__Exercise goal__.
Repeat only the lines from the one holding "pose proof (ranks_room" down to the last line of the listing below, including both of those lines.

__Given data__.

Lemma v3_assign_spec s :
  Z.of_nat (length s2t) = cap -> ub_fits s -> plan_post s ->
  (forall j, 0 <= j < cap -> val (U U_SLOT_TO_TOKEN) j s = s2t.[j]) ->
  (forall p, 0 <= p < K -> val (U U_MISS_SLOTS) p s = -1) ->
  wp (v3_assign row na) (fun _ s' =>
    writes_only (regions [U_SLOT_TO_TOKEN; U_CURRENT_SLOTS; U_MISS_SLOTS]) s s' /\
    slice (U U_SLOT_TO_TOKEN) 0 cap s' = plan_s2t cap T topk s2t lru /\
    slice (U U_CURRENT_SLOTS) 0 K s' = plan_cur cap T topk s2t lru /\
    slice (U U_MISS_SLOTS) 0 K s' = plan_mslot cap T topk s2t lru) s.
Proof.
  intros Hls2t Hf (HE & _ & HC & HM & _) HS HMS. unfold v3_assign.
  pose proof (n_assign_le cap T topk s2t lru K Htopk ltac:(v3lia)) as Hna.
  assert (HEr : forall k, 0 <= k < na -> 0 <= EV.[k] < cap) by (intros; apply evict_valid; lia).
  assert (HMr : forall k, 0 <= k < na -> 0 <= MS.[k] < K)
    by (intros; eapply misses_range; [done|lia]).
  assert (HEi : forall i j, 0 <= i < na -> 0 <= j < na -> EV.[i] = EV.[j] -> i = j)
    by (intros i j Hi Hj; apply evict_inj; (done || lia)).
  assert (HMi : forall i j, 0 <= i < na -> 0 <= j < na -> MS.[i] = MS.[j] -> i = j)
    by (intros i j Hi Hj; eapply misses_inj'; (done || lia)).
  apply (wp_par_stores _ _ _ (fun k => [(U U_SLOT_TO_TOKEN, EV.[k], topk.[MS.[k]]);
    (U U_CURRENT_SLOTS, MS.[k], EV.[k]); (U U_MISS_SLOTS, k, EV.[k])])).
  - by apply NoDup_strip_items.
  - intros k Hk%elem_of_strip_items; [|done]. specialize (HEr k Hk). specialize (HMr k Hk). simpl.
    split_and!; try ubr; intuition congruence.
  - intros i j b k Hi%elem_of_strip_items Hj%elem_of_strip_items; [|done..]. cbn [touches].
    intros A1 A2. destruct_or?; destruct_and?; try done; try congruence;
      [apply HEi|apply HMi]; (done || congruence).
  - intros k s1 Hk%elem_of_strip_items HL HV; [|done].
    specialize (HEr k Hk). specialize (HMr k Hk). destruct (HM k ltac:(lia)) as [HM1 HM2].
    assert (HV' : forall b j, 0 <= j -> b = U U_TOKEN_MARK \/ b = U U_MISS_TOKENS \/ b = U U_TOKEN_POS ->
      val b j s1 = val b j s).
    { intros b j Hj Hb. apply HV; [done|]. intros i _ _. cbn [touches].
      intros A. destruct_or?; destruct_and?; try done; congruence. }
    wp_step. wp_step; [ubr|]. rewrite HV', HE by (auto || lia).
    wp_step. wp_step; [ubr|]. rewrite HV', HM1 by (auto || lia).
    wp_step. wp_step; [ubr|]. rewrite HV', HM2 by (auto || lia).
    wp_step; [|unfold slot_in_range in *; lia].
    wp_step. wp_step; [ubr|]. wp_step. wp_step; [ubr|]. wp_step; [ubr|done].
  - intros s1 HL HH HV.
    assert (HH' : forall k, 0 <= k < na -> val (U U_SLOT_TO_TOKEN) EV.[k] s1 = topk.[MS.[k]] /\
      val (U U_CURRENT_SLOTS) MS.[k] s1 = EV.[k] /\ val (U U_MISS_SLOTS) k s1 = EV.[k]).
    { intros k Hk. specialize (HH k ltac:(by apply elem_of_strip_items)). cbn [holds] in HH. tauto. }
    split.
    { split; [done|]. intros b j Hj Hc. apply HV; [done|]. intros i _ A. apply Hc.
      cbn [touches] in A. destruct_or?; destruct_and?; subst; simpl; tauto. }
    apply (plan_assigned _ _ _ _ _ K Htopk); [v3lia|done|done|exact HH'|..].
    + intros j Hj Hno. rewrite Z.add_0_l, HV; [by apply HS|lia|].
      intros i Hi%elem_of_strip_items; [|done]. specialize (Hno i Hi). cbn [touches]. intuition congruence.
    + intros p Hp Hno. rewrite Z.add_0_l, HV; [by apply HC|lia|].
      intros i Hi%elem_of_strip_items; [|done]. specialize (Hno i Hi). cbn [touches]. intuition congruence.
    + intros j Hj. rewrite Z.add_0_l, HV; [apply HMS; lia|lia|].
      intros i Hi%elem_of_strip_items; [|done]. cbn [touches]. intuition (congruence || lia).
Qed.

Lemma v3_rebuild_spec s :
  ub_fits s ->
  (forall k, 0 <= k < cnt ev cap -> val (U U_TOKEN_MARK) k s = EV.[k]) ->
  (forall k, 0 <= k < cnt ht cap -> val (U U_TOKEN_MARK) (T - 1 - k) s = HT.[k]) ->
  (forall k, 0 <= k < na -> val (U U_MISS_SLOTS) k s = EV.[k]) ->
  val (U U_TOKEN_POS) (T - 2) s = cnt ev cap -> val (U U_TOKEN_POS) (T - 1) s = cnt ht cap ->
  wp (v3_rebuild row na) (fun _ s' =>
    writes_only (regions [U_LRU_SLOTS]) s s' /\
    slice (U U_LRU_SLOTS) 0 cap s' = plan_lru cap T topk s2t lru) s.
Proof.
  intros Hf HE HH HM He Hh. unfold v3_rebuild.
  pose proof (n_assign_le cap T topk s2t lru K Htopk ltac:(v3lia)) as Hna.
  pose proof (ranks_room topk s2t lru cap ltac:(v3lia)) as Hr.
  wp_step. wp_step; [ubr|]. wp_step. wp_step; [ubr|]. rewrite He, Hh.
  apply (wp_par_stores _ _ _ (fun o => [(U U_LRU_SLOTS, o, rebuilt cap T topk s2t lru o)])).
  - by apply NoDup_strip_items.
  - intros o Ho%elem_of_strip_items; [|done]. simpl. split_and!; try ubr; tauto.
  - intros i j b k _ _. simpl. intuition congruence.
  - intros o s1 Ho%elem_of_strip_items HL HV; [|done].
    assert (HV' : forall b j, 0 <= j -> b <> U U_LRU_SLOTS -> val b j s1 = val b j s).
    { intros b j Hj Hb. apply HV; [done|]. intros i _ _. cbn [touches]. intuition congruence. }
    wp_step. apply (wp_mono _ (fun v s2 => v = rebuilt cap T topk s2t lru o /\ s2 = s1)).
    { unfold rebuilt. wp_step; [wp_step; [ubr|by rewrite HV', HE by (done || lia)]|].
      wp_step; [wp_step; [ubr|by rewrite HV', HM by (done || lia)]|].
      wp_step; [wp_step; [ubr|by rewrite HV', HH by (done || v3lia)]|by wp_step]. }
    intros v s2 [-> ->]. wp_step; [ubr|done].
  - intros s1 HL HH' HV. split.
    { split; [done|]. intros b j Hj Hc. apply HV; [done|]. intros i _ A. apply Hc.
      cbn [touches] in A. destruct_or?; destruct_and?; subst; simpl; tauto. }
    rewrite <- (plan_lru_rebuilt _ _ _ _ _ K) by (done || v3lia). apply tab_ext. intros o Ho.
    specialize (HH' o ltac:(by apply elem_of_strip_items)). cbn [holds] in HH'.
    rewrite Z.add_0_l. tauto.
Qed.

__Solution for this task__.
  pose proof (ranks_room topk s2t lru cap ltac:(v3lia)) as Hr.
  wp_step. wp_step; [ubr|]. wp_step. wp_step; [ubr|]. rewrite He, Hh.
  apply (wp_par_stores _ _ _ (fun o => [(U U_LRU_SLOTS, o, rebuilt cap T topk s2t lru o)])).
  - by apply NoDup_strip_items.
  - intros o Ho%elem_of_strip_items; [|done]. simpl. split_and!; try ubr; tauto.
  - intros i j b k _ _. simpl. intuition congruence.
  - intros o s1 Ho%elem_of_strip_items HL HV; [|done].
    assert (HV' : forall b j, 0 <= j -> b <> U U_LRU_SLOTS -> val b j s1 = val b j s).
    { intros b j Hj Hb. apply HV; [done|]. intros i _ _. cbn [touches]. intuition congruence. }
    wp_step. apply (wp_mono _ (fun v s2 => v = rebuilt cap T topk s2t lru o /\ s2 = s1)).
    { unfold rebuilt. wp_step; [wp_step; [ubr|by rewrite HV', HE by (done || lia)]|].
      wp_step; [wp_step; [ubr|by rewrite HV', HM by (done || lia)]|].
      wp_step; [wp_step; [ubr|by rewrite HV', HH by (done || v3lia)]|by wp_step]. }
    intros v s2 [-> ->]. wp_step; [ubr|done].
  - intros s1 HL HH' HV. split.
    { split; [done|]. intros b j Hj Hc. apply HV; [done|]. intros i _ A. apply Hc.
      cbn [touches] in A. destruct_or?; destruct_and?; subst; simpl; tauto. }
    rewrite <- (plan_lru_rebuilt _ _ _ _ _ K) by (done || v3lia). apply tab_ext. intros o Ho.
    specialize (HH' o ltac:(by apply elem_of_strip_items)). cbn [holds] in HH'.
    rewrite Z.add_0_l. tauto.
Qed.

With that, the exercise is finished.